(Collected data)
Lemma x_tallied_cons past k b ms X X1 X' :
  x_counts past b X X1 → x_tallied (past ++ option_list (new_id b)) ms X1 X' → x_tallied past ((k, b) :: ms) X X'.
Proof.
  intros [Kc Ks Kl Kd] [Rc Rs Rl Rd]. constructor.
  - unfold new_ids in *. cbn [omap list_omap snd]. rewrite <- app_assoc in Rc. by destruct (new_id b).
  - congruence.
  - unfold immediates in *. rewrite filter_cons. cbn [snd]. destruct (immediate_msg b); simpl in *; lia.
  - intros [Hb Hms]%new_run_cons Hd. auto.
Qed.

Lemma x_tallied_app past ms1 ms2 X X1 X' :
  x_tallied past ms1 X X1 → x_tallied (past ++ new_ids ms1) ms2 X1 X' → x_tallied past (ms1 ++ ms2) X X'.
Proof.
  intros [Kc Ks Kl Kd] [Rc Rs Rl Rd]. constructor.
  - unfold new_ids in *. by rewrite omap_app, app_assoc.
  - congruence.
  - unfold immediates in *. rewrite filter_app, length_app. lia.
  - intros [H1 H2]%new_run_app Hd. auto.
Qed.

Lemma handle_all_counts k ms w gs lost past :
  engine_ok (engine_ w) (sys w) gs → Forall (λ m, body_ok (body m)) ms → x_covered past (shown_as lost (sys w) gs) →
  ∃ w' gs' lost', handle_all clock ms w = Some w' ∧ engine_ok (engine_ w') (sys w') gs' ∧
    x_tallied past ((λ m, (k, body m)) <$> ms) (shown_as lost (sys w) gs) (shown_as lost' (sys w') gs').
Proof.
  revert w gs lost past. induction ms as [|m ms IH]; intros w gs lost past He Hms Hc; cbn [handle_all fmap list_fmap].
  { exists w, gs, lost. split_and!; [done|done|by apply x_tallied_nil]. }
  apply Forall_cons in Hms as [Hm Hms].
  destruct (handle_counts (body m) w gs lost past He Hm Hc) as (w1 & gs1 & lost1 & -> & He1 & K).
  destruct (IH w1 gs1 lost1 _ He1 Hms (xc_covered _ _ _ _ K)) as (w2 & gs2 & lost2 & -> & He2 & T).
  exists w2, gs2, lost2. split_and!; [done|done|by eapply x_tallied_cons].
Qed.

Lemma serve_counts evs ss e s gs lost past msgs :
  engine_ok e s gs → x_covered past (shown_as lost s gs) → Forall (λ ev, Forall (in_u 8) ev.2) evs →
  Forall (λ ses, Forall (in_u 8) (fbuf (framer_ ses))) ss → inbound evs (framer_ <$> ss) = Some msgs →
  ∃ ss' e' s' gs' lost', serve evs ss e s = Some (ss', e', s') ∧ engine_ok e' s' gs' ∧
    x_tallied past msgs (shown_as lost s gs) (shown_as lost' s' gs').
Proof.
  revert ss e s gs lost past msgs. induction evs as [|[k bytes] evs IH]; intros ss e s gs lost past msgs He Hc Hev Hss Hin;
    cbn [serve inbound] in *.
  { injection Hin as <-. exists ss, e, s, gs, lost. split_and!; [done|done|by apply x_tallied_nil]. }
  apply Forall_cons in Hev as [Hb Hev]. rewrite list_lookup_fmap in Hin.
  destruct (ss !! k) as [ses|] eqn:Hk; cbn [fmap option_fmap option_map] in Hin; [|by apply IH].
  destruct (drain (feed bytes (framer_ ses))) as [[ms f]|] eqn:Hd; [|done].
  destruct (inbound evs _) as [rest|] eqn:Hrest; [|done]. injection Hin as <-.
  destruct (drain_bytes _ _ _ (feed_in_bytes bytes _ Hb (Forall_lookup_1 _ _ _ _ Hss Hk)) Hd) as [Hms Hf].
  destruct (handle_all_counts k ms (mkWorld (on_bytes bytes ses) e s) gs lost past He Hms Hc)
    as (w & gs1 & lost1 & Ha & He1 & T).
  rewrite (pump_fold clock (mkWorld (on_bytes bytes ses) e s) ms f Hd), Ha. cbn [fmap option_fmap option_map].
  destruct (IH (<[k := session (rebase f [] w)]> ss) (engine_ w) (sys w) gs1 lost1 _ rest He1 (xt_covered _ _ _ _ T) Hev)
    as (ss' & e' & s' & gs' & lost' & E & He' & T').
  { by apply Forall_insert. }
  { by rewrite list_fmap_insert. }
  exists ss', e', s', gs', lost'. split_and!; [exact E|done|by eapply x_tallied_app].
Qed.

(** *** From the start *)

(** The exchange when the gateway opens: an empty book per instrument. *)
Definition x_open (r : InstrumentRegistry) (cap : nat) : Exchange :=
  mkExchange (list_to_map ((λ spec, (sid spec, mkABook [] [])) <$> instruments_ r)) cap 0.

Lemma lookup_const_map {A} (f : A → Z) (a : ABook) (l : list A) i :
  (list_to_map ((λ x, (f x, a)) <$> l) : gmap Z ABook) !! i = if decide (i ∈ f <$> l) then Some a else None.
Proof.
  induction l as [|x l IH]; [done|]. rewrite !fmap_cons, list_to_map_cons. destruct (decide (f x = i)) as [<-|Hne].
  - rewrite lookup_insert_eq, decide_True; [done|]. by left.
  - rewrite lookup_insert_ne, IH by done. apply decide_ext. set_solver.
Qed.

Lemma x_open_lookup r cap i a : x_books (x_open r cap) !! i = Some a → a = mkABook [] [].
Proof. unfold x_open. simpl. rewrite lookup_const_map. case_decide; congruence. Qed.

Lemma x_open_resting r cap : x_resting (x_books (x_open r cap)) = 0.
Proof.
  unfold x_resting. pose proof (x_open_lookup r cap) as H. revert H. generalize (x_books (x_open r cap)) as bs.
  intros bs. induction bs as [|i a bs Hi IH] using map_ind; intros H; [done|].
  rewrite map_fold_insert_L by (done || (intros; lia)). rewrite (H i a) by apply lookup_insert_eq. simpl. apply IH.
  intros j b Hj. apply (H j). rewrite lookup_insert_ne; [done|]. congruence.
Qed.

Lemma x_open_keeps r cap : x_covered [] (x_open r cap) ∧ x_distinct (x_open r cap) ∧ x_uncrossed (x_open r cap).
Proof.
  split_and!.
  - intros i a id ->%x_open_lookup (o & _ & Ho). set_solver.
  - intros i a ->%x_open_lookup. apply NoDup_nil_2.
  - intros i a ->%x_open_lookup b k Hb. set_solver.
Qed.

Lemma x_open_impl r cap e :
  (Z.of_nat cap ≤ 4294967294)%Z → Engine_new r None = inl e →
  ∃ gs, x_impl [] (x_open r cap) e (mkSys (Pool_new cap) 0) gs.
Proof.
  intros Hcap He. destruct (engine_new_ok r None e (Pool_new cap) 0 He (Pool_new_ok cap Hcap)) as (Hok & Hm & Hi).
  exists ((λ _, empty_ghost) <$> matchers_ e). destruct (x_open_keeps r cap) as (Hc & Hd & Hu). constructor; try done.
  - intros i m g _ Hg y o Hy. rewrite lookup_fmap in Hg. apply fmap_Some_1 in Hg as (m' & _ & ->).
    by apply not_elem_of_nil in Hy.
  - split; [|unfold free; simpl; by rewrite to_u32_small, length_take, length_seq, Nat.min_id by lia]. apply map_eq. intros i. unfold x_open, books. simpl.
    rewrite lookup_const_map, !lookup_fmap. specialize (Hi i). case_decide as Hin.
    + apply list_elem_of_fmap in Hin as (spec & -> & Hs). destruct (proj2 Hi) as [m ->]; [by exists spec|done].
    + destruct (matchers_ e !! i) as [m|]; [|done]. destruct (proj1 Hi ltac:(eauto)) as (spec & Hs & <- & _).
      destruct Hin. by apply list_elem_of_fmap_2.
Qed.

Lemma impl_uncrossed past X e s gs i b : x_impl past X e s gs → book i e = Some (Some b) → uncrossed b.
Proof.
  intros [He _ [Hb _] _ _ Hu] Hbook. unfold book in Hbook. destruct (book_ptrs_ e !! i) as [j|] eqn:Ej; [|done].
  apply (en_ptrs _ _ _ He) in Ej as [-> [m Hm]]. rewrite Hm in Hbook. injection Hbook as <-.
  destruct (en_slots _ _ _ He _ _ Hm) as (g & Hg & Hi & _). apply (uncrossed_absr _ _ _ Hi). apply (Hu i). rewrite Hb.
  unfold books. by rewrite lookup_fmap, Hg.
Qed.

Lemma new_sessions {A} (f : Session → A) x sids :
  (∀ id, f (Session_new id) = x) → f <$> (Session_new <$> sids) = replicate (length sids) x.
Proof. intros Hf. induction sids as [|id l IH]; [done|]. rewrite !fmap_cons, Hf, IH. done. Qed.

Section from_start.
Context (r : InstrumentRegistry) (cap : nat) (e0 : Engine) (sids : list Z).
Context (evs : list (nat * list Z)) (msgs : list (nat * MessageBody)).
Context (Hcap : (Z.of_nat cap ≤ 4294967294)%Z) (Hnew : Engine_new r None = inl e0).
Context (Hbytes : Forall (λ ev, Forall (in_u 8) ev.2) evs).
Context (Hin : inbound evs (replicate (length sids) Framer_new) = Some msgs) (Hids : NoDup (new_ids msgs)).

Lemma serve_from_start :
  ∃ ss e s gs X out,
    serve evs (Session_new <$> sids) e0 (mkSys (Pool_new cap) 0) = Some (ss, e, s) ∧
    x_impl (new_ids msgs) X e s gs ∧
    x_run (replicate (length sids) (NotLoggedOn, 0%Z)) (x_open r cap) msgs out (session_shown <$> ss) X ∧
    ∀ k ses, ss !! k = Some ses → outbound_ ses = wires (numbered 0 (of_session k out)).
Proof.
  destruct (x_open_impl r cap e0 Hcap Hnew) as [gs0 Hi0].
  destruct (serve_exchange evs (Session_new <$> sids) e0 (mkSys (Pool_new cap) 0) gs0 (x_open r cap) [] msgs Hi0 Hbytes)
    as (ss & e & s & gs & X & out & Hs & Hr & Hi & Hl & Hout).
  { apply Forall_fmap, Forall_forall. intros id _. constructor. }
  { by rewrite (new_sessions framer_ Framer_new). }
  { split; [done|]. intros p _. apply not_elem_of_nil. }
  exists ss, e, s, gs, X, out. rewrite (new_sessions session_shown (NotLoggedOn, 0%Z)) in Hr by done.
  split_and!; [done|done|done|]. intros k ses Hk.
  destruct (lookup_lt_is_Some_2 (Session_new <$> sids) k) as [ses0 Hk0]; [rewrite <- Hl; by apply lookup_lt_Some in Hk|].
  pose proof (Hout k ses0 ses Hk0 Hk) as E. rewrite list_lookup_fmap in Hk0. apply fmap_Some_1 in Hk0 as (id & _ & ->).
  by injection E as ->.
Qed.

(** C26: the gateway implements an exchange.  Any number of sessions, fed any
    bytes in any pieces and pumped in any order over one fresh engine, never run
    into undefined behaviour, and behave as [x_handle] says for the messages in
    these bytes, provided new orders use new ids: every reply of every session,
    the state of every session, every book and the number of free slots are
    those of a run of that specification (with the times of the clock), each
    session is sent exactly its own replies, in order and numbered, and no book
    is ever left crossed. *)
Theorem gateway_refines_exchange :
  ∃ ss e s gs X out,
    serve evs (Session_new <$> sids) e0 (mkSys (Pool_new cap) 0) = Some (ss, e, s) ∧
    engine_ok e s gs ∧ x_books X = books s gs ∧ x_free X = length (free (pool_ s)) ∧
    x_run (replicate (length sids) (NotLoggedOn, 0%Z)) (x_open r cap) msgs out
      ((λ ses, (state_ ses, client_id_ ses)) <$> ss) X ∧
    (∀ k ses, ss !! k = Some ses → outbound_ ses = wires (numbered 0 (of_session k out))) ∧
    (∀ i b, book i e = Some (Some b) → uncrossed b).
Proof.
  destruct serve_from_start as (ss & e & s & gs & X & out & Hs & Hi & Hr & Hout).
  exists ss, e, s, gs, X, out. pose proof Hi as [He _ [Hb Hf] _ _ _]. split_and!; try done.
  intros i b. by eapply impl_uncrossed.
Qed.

==

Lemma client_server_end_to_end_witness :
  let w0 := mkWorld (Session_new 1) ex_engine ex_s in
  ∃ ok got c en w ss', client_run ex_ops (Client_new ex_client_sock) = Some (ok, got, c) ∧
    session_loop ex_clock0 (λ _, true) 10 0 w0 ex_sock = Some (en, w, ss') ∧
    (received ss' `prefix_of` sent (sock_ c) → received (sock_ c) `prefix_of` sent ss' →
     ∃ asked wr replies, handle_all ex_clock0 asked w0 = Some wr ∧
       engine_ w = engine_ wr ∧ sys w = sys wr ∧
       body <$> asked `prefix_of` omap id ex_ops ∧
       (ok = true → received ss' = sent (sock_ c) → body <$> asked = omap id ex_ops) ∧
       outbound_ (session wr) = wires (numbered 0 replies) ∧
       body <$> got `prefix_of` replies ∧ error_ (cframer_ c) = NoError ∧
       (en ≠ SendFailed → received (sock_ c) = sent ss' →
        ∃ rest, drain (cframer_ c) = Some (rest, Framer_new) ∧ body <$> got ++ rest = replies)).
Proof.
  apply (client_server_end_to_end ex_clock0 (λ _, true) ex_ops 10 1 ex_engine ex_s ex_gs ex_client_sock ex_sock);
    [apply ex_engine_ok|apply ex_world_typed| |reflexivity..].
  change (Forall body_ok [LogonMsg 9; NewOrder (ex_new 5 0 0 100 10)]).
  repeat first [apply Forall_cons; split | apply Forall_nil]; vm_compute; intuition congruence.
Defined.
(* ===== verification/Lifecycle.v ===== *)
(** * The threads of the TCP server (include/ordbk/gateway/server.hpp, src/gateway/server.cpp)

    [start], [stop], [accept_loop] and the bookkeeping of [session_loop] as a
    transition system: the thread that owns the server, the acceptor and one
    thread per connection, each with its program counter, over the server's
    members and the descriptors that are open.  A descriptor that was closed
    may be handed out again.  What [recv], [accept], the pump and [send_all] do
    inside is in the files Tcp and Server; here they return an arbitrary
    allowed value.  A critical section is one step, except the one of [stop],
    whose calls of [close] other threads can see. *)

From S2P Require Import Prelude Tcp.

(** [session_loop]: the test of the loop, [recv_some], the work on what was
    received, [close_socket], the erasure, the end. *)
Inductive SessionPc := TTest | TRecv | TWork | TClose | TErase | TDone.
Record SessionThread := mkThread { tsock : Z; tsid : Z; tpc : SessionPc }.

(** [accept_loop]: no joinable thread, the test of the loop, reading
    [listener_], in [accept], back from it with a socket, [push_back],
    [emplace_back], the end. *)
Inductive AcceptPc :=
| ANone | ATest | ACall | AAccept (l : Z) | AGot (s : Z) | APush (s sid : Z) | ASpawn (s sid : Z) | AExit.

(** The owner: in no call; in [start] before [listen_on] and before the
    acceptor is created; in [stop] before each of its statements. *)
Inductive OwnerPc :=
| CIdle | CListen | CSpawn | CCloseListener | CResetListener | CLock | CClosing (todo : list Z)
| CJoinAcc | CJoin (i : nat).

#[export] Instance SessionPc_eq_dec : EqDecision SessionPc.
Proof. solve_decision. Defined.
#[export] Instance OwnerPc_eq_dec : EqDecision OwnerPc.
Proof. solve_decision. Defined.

...

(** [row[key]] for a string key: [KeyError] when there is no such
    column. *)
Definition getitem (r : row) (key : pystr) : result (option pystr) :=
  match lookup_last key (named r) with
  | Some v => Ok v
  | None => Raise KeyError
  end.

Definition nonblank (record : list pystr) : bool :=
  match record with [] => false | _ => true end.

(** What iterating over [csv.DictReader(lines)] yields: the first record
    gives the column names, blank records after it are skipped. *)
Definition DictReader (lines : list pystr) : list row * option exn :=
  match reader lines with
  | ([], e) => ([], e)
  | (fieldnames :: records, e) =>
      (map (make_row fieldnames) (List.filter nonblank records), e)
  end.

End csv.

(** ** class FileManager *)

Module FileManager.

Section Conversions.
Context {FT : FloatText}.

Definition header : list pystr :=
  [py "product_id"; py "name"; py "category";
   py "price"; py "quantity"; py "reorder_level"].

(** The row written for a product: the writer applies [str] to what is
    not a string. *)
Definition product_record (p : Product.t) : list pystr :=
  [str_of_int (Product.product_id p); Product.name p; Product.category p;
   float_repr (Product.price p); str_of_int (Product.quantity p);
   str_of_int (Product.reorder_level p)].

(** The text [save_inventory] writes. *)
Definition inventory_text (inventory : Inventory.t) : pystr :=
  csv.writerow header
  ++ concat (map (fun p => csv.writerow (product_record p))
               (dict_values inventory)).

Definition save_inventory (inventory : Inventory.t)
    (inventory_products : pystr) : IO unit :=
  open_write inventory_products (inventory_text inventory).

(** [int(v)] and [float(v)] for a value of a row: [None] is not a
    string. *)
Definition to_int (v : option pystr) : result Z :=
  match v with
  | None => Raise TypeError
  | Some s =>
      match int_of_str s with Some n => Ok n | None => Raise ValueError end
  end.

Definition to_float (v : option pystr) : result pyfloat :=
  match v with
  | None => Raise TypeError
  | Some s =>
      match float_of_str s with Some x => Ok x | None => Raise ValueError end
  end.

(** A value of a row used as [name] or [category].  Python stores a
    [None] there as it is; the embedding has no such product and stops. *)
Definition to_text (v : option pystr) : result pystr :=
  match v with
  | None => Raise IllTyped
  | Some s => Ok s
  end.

REQUIREMENT: Where the word "SessionPc" appears in a line of the entries, copy that line.

EXPECTED ANSWER:
Inductive SessionPc := TTest | TRecv | TWork | TClose | TErase | TDone.
Record SessionThread := mkThread { tsock : Z; tsid : Z; tpc : SessionPc }.
#[export] Instance SessionPc_eq_dec : EqDecision SessionPc.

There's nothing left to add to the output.